A DAY IN THE LIFE OF A SOMALI REFUGEE GIRL
IFRAH is a young girl who likes to play outside with her friends and draw pictures. But her life took a very different turn when her family had to leave her home. She was born in Tanzania, yet displacement has given her a strong sense of belonging to the land of her parents and ancestors: Somalia.
At just 13, she has traveled extensively in Africa and South Africa,
“People call me the traveler,” she smiles.
But her smile comes from identifying with the new community she quotes, rather than the words’ implication on her life. When you’re constantly moved on, calling somewhere home is the most exciting adventure imaginable.
“I was at Durban, Johannesburg, Port Elizabeth…I liked Durban. I just liked it, I don’t know why,” she says after bounding out of her tent with a big smile and very good English.
At 8am, Ifrah wakes up. She walks around the camp and fetches water before making porridge on a makeshift stove for her four brothers and sisters, as well as the other children in her tent, because her mother and aunties are pregnant and sick.
“Once breakfast is rationed out, I tidy the house.”
‘The house’ is a gazebo-type tent you or I would have a garden party in. When the camp first opened three months ago, over 400 people shared a tent like this. Now the camp is approaching closure, so half of the 1200 people have already been moved on.
Ifrah then baths her baby brothers, who range from two years old to six, using the porta-loo wash rooms. Water gushes from the floor onto the piles of sludge-like rubbish outside.
“Then I go and play” she smiles.
‘When?’ I wonder, because at 1pm the Red Cross appears with a limited quantity of rice for lunch. Many of the pregnant women smell the food and can’t eat.
With no school organized yet and the threat of xenophobic violence outside the fences of the military base, Ifrah has nothing to do for the rest of the day but daily chores and thinking of her home and ambiguous future.
Walking through the refugee camp men, women and children tell you they want to go home. But they know this will probably never happen, so they want to work, to buy a house and re-build their life. Somewhere.

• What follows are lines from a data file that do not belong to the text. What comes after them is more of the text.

(** X1.  From the initial store, after any sequence of requests, the
    bookings map has no identifier twice and every booking is stored under
    its own [id]. *)
Theorem bookings_are_keyed_by_their_id
  (checks : Q -> list (string * string)) (reqs : list (Env.t * Routes.Request)) :
  let storage := Routes.run checks MemStorage.new reqs in
  List.NoDup (Js.mapKeys (MemStorage.bookings storage))
  /\ Forall (fun kb => Booking.id (snd kb) = fst kb) (MemStorage.bookings storage).
Proof.
  cbv zeta.
  apply (run_invariant checks
           (fun st =>
              List.NoDup (Js.mapKeys (MemStorage.bookings st))
              /\ Forall (fun kb => Booking.id (snd kb) = fst kb) (MemStorage.bookings st))).
  - intros st data env [Hnd Hid]. cbn [MemStorage.createBooking fst MemStorage.bookings].
    split; [apply mapKeys_mapSet_NoDup, Hnd |].
    apply forall_entries_mapSet; [exact Hid | reflexivity].
  - intros st id status intent _ [Hnd Hid].
    destruct (MemStorage.getBooking st id) as [b |] eqn:Hb.
    + rewrite (update_present _ _ _ _ _ Hb). cbn [fst MemStorage.bookings].
      split; [apply mapKeys_mapSet_NoDup, Hnd |].
      apply forall_entries_mapSet; [exact Hid |].
      exact (forall_entries_mapGet _ _ _ _ Hid Hb).
    + rewrite (update_missing _ _ _ _ Hb). split; assumption.
  - split; constructor.
Qed.
(** * Personnel scoring engine and algorithm-configuration service

    A shallow embedding of the scoring functions and of the personnel
    statistics of [blueprints/personnel.py], of the configuration service of
    [services/algorithm_config_service.py] and of the presets of
    [migrate_add_algorithm_config.py], with the properties the specification
    states about them and further properties of the code.

    Conventions of the embedding.
    - Python numbers are exact rationals ([Q]); results are compared with
      [==] ([Qeq]).  Integers that the code counts with ([len], loop
      counters) are [nat] or [Z] and are injected where Python promotes them.
      The float NaN has no rational counterpart: the weight-sum check of
      [validate_config] is given on binary64 floats as well.
    - A function that can raise returns a [result]: [Ok v] or [Raise e].
      [try ... except Exception] is a [match] on the result.
    - Configuration sections are records.  A key the code reads with
      [d[k]] is a field; a key read with [d.get(k, default)] or tested with
      [k in d] is an [option] field; a dict indexed by a computed key is a
      [gmap].
    - An f-string is the list of its literal chunks and formatted values. *)

From Stdlib Require Import PrimFloat.
From Stdlib Require Import ZArith QArith Qround Qminmax Qabs Qpower Lqa Lia.
From Stdlib Require Import String Ascii List.
From stdpp Require Import base option list gmap strings.

Set Warnings "-register-all,-inexact-float".
Local Open Scope Q_scope.

(** ** Python values and primitives *)

Inductive exn : Type :=
  | ZeroDivisionError
  | KeyError (key : string)
  | IndexError
  | TypeError
  | AttributeError
  | ValueError
  | IntegrityError.

Inductive result (A : Type) : Type :=
  | Ok (a : A)
  | Raise (e : exn).
Arguments Ok {A} a.
Arguments Raise {A} e.

#[export] Instance result_ret : MRet result := λ A a, Ok a.
#[export] Instance result_bind : MBind result := λ A B f m,
  match m with
  | Ok a => f a
  | Raise e => Raise e
  end.

Definition Qltb (a b : Q) : bool := negb (Qle_bool b a).

(** [a / b] on numbers. *)
Definition py_truediv (a b : Q) : result Q :=
  if Qeq_bool b 0 then Raise ZeroDivisionError else Ok (a / b).

(** [b ** e] with an integer exponent. *)
Definition py_pow (b : Q) (e : Z) : result Q :=
  if Qeq_bool b 0 && (e <? 0)%Z then Raise ZeroDivisionError else Ok (b ^ e).

(** Rounding to the nearest integer, ties to the even one. *)
Definition round_half_even (x : Q) : Z :=
  let f := Qfloor x in
  match Qcompare (x - inject_Z f) (1 # 2) with
  | Lt => f
  | Gt => (f + 1)%Z
  | Eq => if Z.even f then f else (f + 1)%Z
  end.

(** [round(x, ndigits)]. *)
Definition py_round (x : Q) (ndigits : nat) : Q :=
  let scale := inject_Z (10 ^ Z.of_nat ndigits) in
  inject_Z (round_half_even (x * scale)) / scale.

(** [math.ceil]. *)
Definition math_ceil (x : Q) : Z := Qceiling x.

(** [sum] of a list of numbers. *)
Definition py_sum (l : list Q) : Q := fold_left Qplus l 0.

Definition upper_ascii (c : ascii) : ascii :=
  let n := nat_of_ascii c in
  if (97 <=? n)%nat && (n <=? 122)%nat then ascii_of_nat (n - 32) else c.

(** [s.upper()], on the ASCII letters. *)
Fixpoint upper (s : string) : string :=
  match s with
  | EmptyString => EmptyString
  | String c s' => String (upper_ascii c) (upper s')
  end.

(** [grade.upper() if grade else 'B+']. *)
Definition normalize_grade (grade : string) : string :=
  match grade with
  | EmptyString => "B+"
  | _ => upper grade
  end.

Inductive color : Type :=
  RED | ORANGE | YELLOW | GREEN | GOLD | GRAY | PURPLE | BLUE.

(** The pieces of an f-string: literal text, [{x}] and [{x:.nf}]. *)
Inductive fpiece : Type :=
  | Lit (s : string)
  | Num (q : Q)
  | Fixed (digits : nat) (q : Q).

Definition fstring : Type := list fpiece.

(** ** The configuration tree ([STANDARD_CONFIG] and its variants) *)

Record GradeRange := {
  range_min : Q;
  range_max : Q }.

Record GradeRanges := {
  ranges_D_min : Q;
  ranges_D_max : Q;
  ranges_D_radar_override : Q;
  ranges_C : GradeRange;
  ranges_B : GradeRange;
  ranges_Bplus : GradeRange;
  ranges_A : GradeRange }.

Record ContaminationRules := {
  d_count_threshold : Q;
  c_count_threshold : Q;
  d_cap_score : Q;
  c_cap_score : Q }.

Record TimeDecay := {
  td_enabled : option bool;
  td_decay_months : option Q;
  td_decay_rate : option Q }.

Record PerformanceConfig := {
  grade_coefficients : gmap string Q;
  grade_ranges : GradeRanges;
  contamination_rules : ContaminationRules;
  time_decay : option TimeDecay }.

Record BehaviorTrack := {
  freq_thresholds : list Q;
  freq_multipliers : list Q }.

(** One entry of [severity_track.score_ranges]: [min] and [max] are each
    optional. *)
Record ScoreRange := {
  sr_min : option Q;
  sr_max : option Q;
  sr_multiplier : Q }.

Record SeverityTrack := {
  score_ranges : list ScoreRange;
  critical_threshold : Q }.

Record SafetyThresholds := {
  fail_score : Q;
  warning_score : Q }.

Record SafetyConfig := {
  behavior_track : BehaviorTrack;
  severity_track : SeverityTrack;
  thresholds : SafetyThresholds }.

Record AbsoluteThreshold := {
  at_fail_count : Z;
  at_coefficient : Q }.

Record SmallSample := {
  sample_size : Q;
  ss_coefficient : Q }.

(** One entry of an AFR threshold table: [max] is optional. *)
Record AfrRule := {
  afr_min : Q;
  afr_max : option Q;
  afr_coefficient : Q;
  afr_label : string }.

At 5pm the Red Cross is back. The healthy, sick, elderly, pregnant and young alike form a long line to receive two slices of dry bread and a cup of tea. Ifrah lines up with the rest then goes to play with the other children.
By 6.30pm daylight has gone and the threat of poisonous snakes in the mud and grass takes Ifrah into her tent with her family.
With nothing to do, she goes to bed at 8pm, ready to repeat the experience tomorrow, but always in the hope that tomorrow someone will come with a uniform and tell her she can go to school.